Dans ce territoire de toundra cerné de fjords et de montagnes, l’absence de lumière durant un long trimestre pourrait bien perturber les autochtones. Si des études scientifiques ont démontré qu’ils ne sont pas plus déprimés l’hiver que l’été, il suffit d’observer l’effervescence des populations au retour des beaux jours pour saisir combien il est illusoire de faire l’impasse sur les bienfaits du soleil. Difficile de croire que le recours aux éclairages artificiels et à la consommation d’huile de foie de morue (authentique!) suffit à chasser les idées noires.
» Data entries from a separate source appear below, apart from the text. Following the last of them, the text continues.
(** ** The identity crate *)

(** [IdentityError]. The [String] messages built with [format!] are
    represented by the data they are formatted from. *)
Inductive IdentityError : Type :=
| KeyGenerationError (msg : string)
| SignatureError (msg : string)
| InvalidKey (msg : string)
| InvalidDidFormat (did : string)
| EncodingError (msg : string)
| DecodingError (msg : string)
| UnsupportedMulticodec (prefix : list byte)
| UnsupportedMultibase (base : Multibase.Base)
| DalekError (err : DalekSignatureError)
| MultibaseError (err : Multibase.Error)
| ArrayConversionError (msg : string).

(** outcome of a call returning [Result<T>]: a value, an error, or a
    panic *)
Inductive M (A : Type) : Type :=
| Ret (x : A)
| Throw (e : IdentityError)
| Panic.
Arguments Ret {A} x.
Arguments Throw {A} e.
Arguments Panic {A}.

Definition bind {A B} (m : M A) (k : A -> M B) : M B :=
  match m with
  | Ret x => k x
  | Throw e => Throw e
  | Panic => Panic
  end.

Notation "'let*' x := m 'in' k" := (bind m (fun x => k))
  (at level 200, x name, m at level 100, k at level 200).

(** the [?] operator on a [Result<_, E>] with [From<E> for IdentityError] *)
Definition lift {A E} (conv : E -> IdentityError) (r : result A E) : M A :=
  match r with
  | Ok x => Ret x
  | Err e => Throw (conv e)
  end.

(** [&v[a..b]], panicking out of range *)
Definition slice {A} (v : list A) (a b : nat) : M (list A) :=
  if Nat.leb a b && Nat.leb b (length v) then Ret (firstn (b - a) (skipn a v))
  else Panic.

(** [&v[a..]], panicking out of range *)
Definition slice_from {A} (v : list A) (a : nat) : M (list A) :=
  if Nat.leb a (length v) then Ret (skipn a v) else Panic.


Fixpoint list_byte_eqb (l1 l2 : list byte) : bool :=
  match l1, l2 with
  | [], [] => true
  | b1 :: l1', b2 :: l2' => Byte.eqb b1 b2 && list_byte_eqb l1' l2'
  | _, _ => false
  end.

Record PrivateKey : Type := mkPrivateKey { private_key_0 : list byte }.
Record PublicKey : Type := mkPublicKey { public_key_0 : list byte }.
Record KeyPair : Type := mkKeyPair {
  private_key : PrivateKey;
  public_key : PublicKey
}.
Record Did : Type := mkDid { did_0 : string }.

Module DidImpl.

(** [Did::MULTICODEC_ED25519_PUB] *)
Definition MULTICODEC_ED25519_PUB : list byte := [xed; x01].
(** [Did::DID_DVERSE_PREFIX] *)
Definition DID_DVERSE_PREFIX : string := "did:dverse:".

(** [Did::from_public_key] *)
Definition from_public_key (public_key : PublicKey) : M Did :=
  let prefixed_key_bytes := MULTICODEC_ED25519_PUB ++ public_key_0 public_key in
  let encoded_key := Multibase.encode_base58btc prefixed_key_bytes in
  let did_string := (DID_DVERSE_PREFIX ++ encoded_key)%string in
  Ret (mkDid did_string).

Section ToPublicKey.

Variable decode_other :
  Multibase.Base -> string -> result (list byte) Multibase.Error.

(** [Did::to_public_key]. The [||] is short-circuiting, so its second
    operand slices only when there are at least two bytes; the error
    message of the branch slices [0..2] unconditionally. *)
Definition to_public_key (self : Did) : M PublicKey :=
  if negb (String.prefix DID_DVERSE_PREFIX (did_0 self)) then
    Throw (InvalidDidFormat (did_0 self))
  else
  let encoded_part := str_drop (String.length DID_DVERSE_PREFIX) (did_0 self) in
  let* bd := lift MultibaseError (Multibase.decode decode_other encoded_part) in
  let (base, decoded_bytes) := bd in
  if negb (if Multibase.base_eq_dec base Multibase.Base58Btc then true else false)
  then Throw (UnsupportedMultibase base)
  else
  let* bad_prefix :=
    (if Nat.ltb (length decoded_bytes) (length MULTICODEC_ED25519_PUB) then Ret true
     else
       let* head := slice decoded_bytes 0 (length MULTICODEC_ED25519_PUB) in
       Ret (negb (list_byte_eqb head MULTICODEC_ED25519_PUB))) in
  if bad_prefix then
    let* shown := slice decoded_bytes 0 (length MULTICODEC_ED25519_PUB) in
    Throw (UnsupportedMulticodec shown)
  else
  let* public_key_bytes := slice_from decoded_bytes (length MULTICODEC_ED25519_PUB) in
  Ret (mkPublicKey public_key_bytes).

End ToPublicKey.

End DidImpl.

Module KeyPairImpl.

Section WithDalek.

Context {D : Ed25519}.

(** [KeyPair::generate], given the 32 bytes the random source yields to
    [SigningKey::generate] *)
Definition generate (random_bytes : array 32) : M KeyPair :=
  let signing_key := signing_key_from_bytes random_bytes in
  let verifying_key := signing_key_verifying_key signing_key in
  Ret (mkKeyPair
         (mkPrivateKey (proj1_sig (signing_key_to_bytes signing_key)))
         (mkPublicKey (proj1_sig (verifying_key_to_bytes verifying_key)))).

(** [KeyPair::sign] *)
Definition sign (self : KeyPair) (message : list byte) : M (list byte) :=
  match try_into_array 32 (private_key_0 (private_key self)) with
  | None => Throw (ArrayConversionError "Private key bytes are not 32 bytes long")
  | Some private_key_bytes =>
      let signing_key := signing_key_from_bytes private_key_bytes in
      let signature := signing_key_sign signing_key message in
      Ret (proj1_sig (signature_to_bytes signature))
  end.

(** [KeyPair::verify] *)
Definition verify (self : KeyPair) (message signature : list byte) : M unit :=
  match try_into_array 32 (public_key_0 (public_key self)) with
  | None => Throw (ArrayConversionError "Public key bytes are not 32 bytes long")
  | Some public_key_bytes =>
      let* verifying_key := lift DalekError (verifying_key_from_bytes public_key_bytes) in
      match try_into_array 64 signature with
      | None => Throw (ArrayConversionError "Signature bytes are not 64 bytes long")
      | Some signature_bytes =>
          let signature := signature_from_bytes signature_bytes in
          let* _ := lift DalekError (verifying_key_verify verifying_key message signature) in
          Ret tt
      end
  end.

End WithDalek.

End KeyPairImpl.

(** A toy instance of the primitive, only used to exhibit concrete
    inputs: keys are their bytes, a signature is 64 zero bytes, and every
    signature verifies. *)
Definition zeros64 : array 64 := exist _ (repeat x00 64) eq_refl.

#[local] Instance toy_ed25519 : Ed25519 := {|
  SigningKey := array 32;
  VerifyingKey := array 32;
  Signature := array 64;
  signing_key_from_bytes := fun a => a;
  signing_key_to_bytes := fun a => a;
  signing_key_verifying_key := fun a => a;
  signing_key_sign := fun _ _ => zeros64;
  verifying_key_to_bytes := fun a => a;
  verifying_key_from_bytes := fun a => Ok a;
  verifying_key_verify := fun _ _ _ => Ok tt;
  signature_to_bytes := fun s => s;
  signature_from_bytes := fun s => s
|}.

(** a primitive that accepts no public key, to exhibit the rejection *)
Definition rejecting_ed25519 : Ed25519 := {|
  SigningKey := array 32;
  VerifyingKey := array 32;
  Signature := array 64;
  signing_key_from_bytes := fun a => a;
  signing_key_to_bytes := fun a => a;
  signing_key_verifying_key := fun a => a;
  signing_key_sign := fun _ _ => zeros64;
  verifying_key_to_bytes := fun a => a;
  verifying_key_from_bytes := fun _ => Err PointDecompressionError;
  verifying_key_verify := fun _ _ _ => Ok tt;
  signature_to_bytes := fun s => s;
  signature_from_bytes := fun s => s
|}.

(** a decoder for the other bases that accepts nothing *)
Definition no_other_decoders (_ : Multibase.Base) (_ : string)
  : result (list byte) Multibase.Error :=
  Err Multibase.InvalidBaseString.

(** decoder of the base16 (lower case) alphabet on its two-digit
    example ["00"], used to exhibit a known non-base58btc indicator *)
Definition hex_00_decoder (b : Multibase.Base) (s : string)
  : result (list byte) Multibase.Error :=
  match b, s with
  | Multibase.Base16Lower, "00"%string => Ok [x00]
  | _, _ => Err Multibase.InvalidBaseString
  end.

Definition bytes32 : list byte :=
  [x01; x02; x03; x04; x05; x06; x07; x08; x09; x0a; x0b; x0c; x0d; x0e; x0f; x10;
   x11; x12; x13; x14; x15; x16; x17; x18; x19; x1a; x1b; x1c; x1d; x1e; x1f; x20].

(** * Proofs *)

(** ** Positional numbers *)
Module DigitsFacts.
Import Digits.

Lemma value_be_snoc (b : N) (l : list N) (x : N) :
  value_be b (l ++ [x]) = (value_be b l * b + x)%N.
Proof. unfold value_be. rewrite fold_left_app. reflexivity. Qed.

Lemma value_be_rev (b : N) (l : list N) :
  value_be b l = value_le b (rev l).
Proof.
  induction l as [|x l IH] using rev_ind; [reflexivity|].
  rewrite value_be_snoc, rev_app_distr, IH. simpl. lia.
Qed.

Lemma value_be_zeros (b : N) (k : nat) (l : list N) :
  value_be b (repeat 0%N k ++ l) = value_be b l.
Proof.
  unfold value_be. rewrite fold_left_app. f_equal.
  induction k as [|k IH]; [reflexivity|]. simpl.
  replace (0 * b + 0)%N with 0%N by lia. exact IH.
Qed.

Lemma pos_lt_pow_size (p : positive) :
  (N.pos p < 2 ^ N.of_nat (Pos.size_nat p))%N.
Proof.
  induction p as [p IH|p IH|]; simpl Pos.size_nat.
  - rewrite Nat2N.inj_succ, N.pow_succ_r'.
    change (N.pos p~1) with (2 * N.pos p + 1)%N. lia.
  - rewrite Nat2N.inj_succ, N.pow_succ_r'.
    change (N.pos p~0) with (2 * N.pos p)%N. lia.
  - simpl. lia.
Qed.

Lemma lt_pow_size (n : N) : (n < 2 ^ N.of_nat (N.size_nat n))%N.
Proof. destruct n as [|p]; [simpl; lia | apply pos_lt_pow_size]. Qed.

Section Base.

Variable b : N.
Hypothesis b_ge_2 : (2 <= b)%N.

Lemma to_digits_le_spec (fuel : nat) (n : N) :
  (n < 2 ^ N.of_nat fuel)%N ->
  value_le b (to_digits_le b fuel n) = n /\ canonical_le b (to_digits_le b fuel n).
Proof.
  revert n. induction fuel as [|fuel IH]; intros n Hn.
  - simpl in Hn. assert (n = 0%N) by lia. subst.
    split; [reflexivity | split; [constructor | left; reflexivity]].
  - destruct n as [|p].
    + split; [reflexivity | split; [constructor | left; reflexivity]].
    + set (n := N.pos p) in *.
      assert (Hdiv : (n / b < 2 ^ N.of_nat fuel)%N).
      { rewrite Nat2N.inj_succ, N.pow_succ_r' in Hn.
        apply N.Div0.div_lt_upper_bound. nia. }
      destruct (IH _ Hdiv) as [Hv [Hall Hlast]].
      cbn [to_digits_le]. change (match n with N0 => [] | _ => _ end)
        with ((n mod b)%N :: to_digits_le b fuel (n / b)).
      split.
      * cbn [value_le]. rewrite Hv.
        pose proof (N.Div0.div_mod n b). lia.
      * split.
        -- constructor; [apply N.mod_lt; lia | exact Hall].
        -- right. destruct (to_digits_le b fuel (n / b)) as [|d ds] eqn:E.
           ++ simpl in Hv |- *. intro Hm.
              pose proof (N.Div0.div_mod n b). unfold n in *. lia.
           ++ destruct Hlast as [Hnil|Hlast]; [discriminate|].
              change (last ((n mod b)%N :: d :: ds) 0%N) with (last (d :: ds) 0%N).
              exact Hlast.
Qed.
Sous ces latitudes, certains avouent souffrir d’insomnies.
Sigrid est une lumineuse historienne de Tromsø. Elle ne manque pas d’arguments pour justifier son amour de l’hiver: «Je me rends à mon travail à skis de fond. Dans les commerces, les cafés et les foyers, allumer des bougies devient un rite poétique. On pratique ce que nous appelons le koselig (équivalent de l’anglais cozy): s’envelopper dans une douillette couverture, siroter une boisson chaude en grignotant des biscuits.» Sans oublier la féerie des aurores boréales et les manifestations qui ponctuent le calendrier – comme le festival international du film – traditionnellement organisé en janvier.
Fièvre du samedi soir
Sigrid vante aussi les activités hivernales aux voisines îles Lofoten: kayak de mer, observation d’orques, sorties raquettes… l’opportunité de découvrir l’archipel durant la haute saison de la pêche. Elle affirme que la froidure stimule les contacts sociaux, pour peu que l’on accepte de mettre le nez dehors, surtout le week-end. Car s’il est effectivement plutôt pantouflard en semaine, l’autochtone s’éclate à partir du vendredi – voire jeudi – soir. Dans les pubs, la bière coule à flots. Hommes et femmes, jeunes et vieux, riches et pauvres peuvent bien boire et reboire encore – comme chantait Brel dans le port d’Amsterdam –, la fête ne perd ici jamais son caractère bon enfant: quasi aucun alcoolique chronique ou désespéré.
L’historienne dit que ces libations de fin de semaine seraient en fait un héritage de la culture viking. Viking? Faut-il imaginer une horde de guerriers sanguinaires, pilleurs d’abbayes et couvents. «Sanguinaires, non, plutôt marchands. Mais pilleurs de monastères, oui!», sourit Sigrid en avalant un aquavit!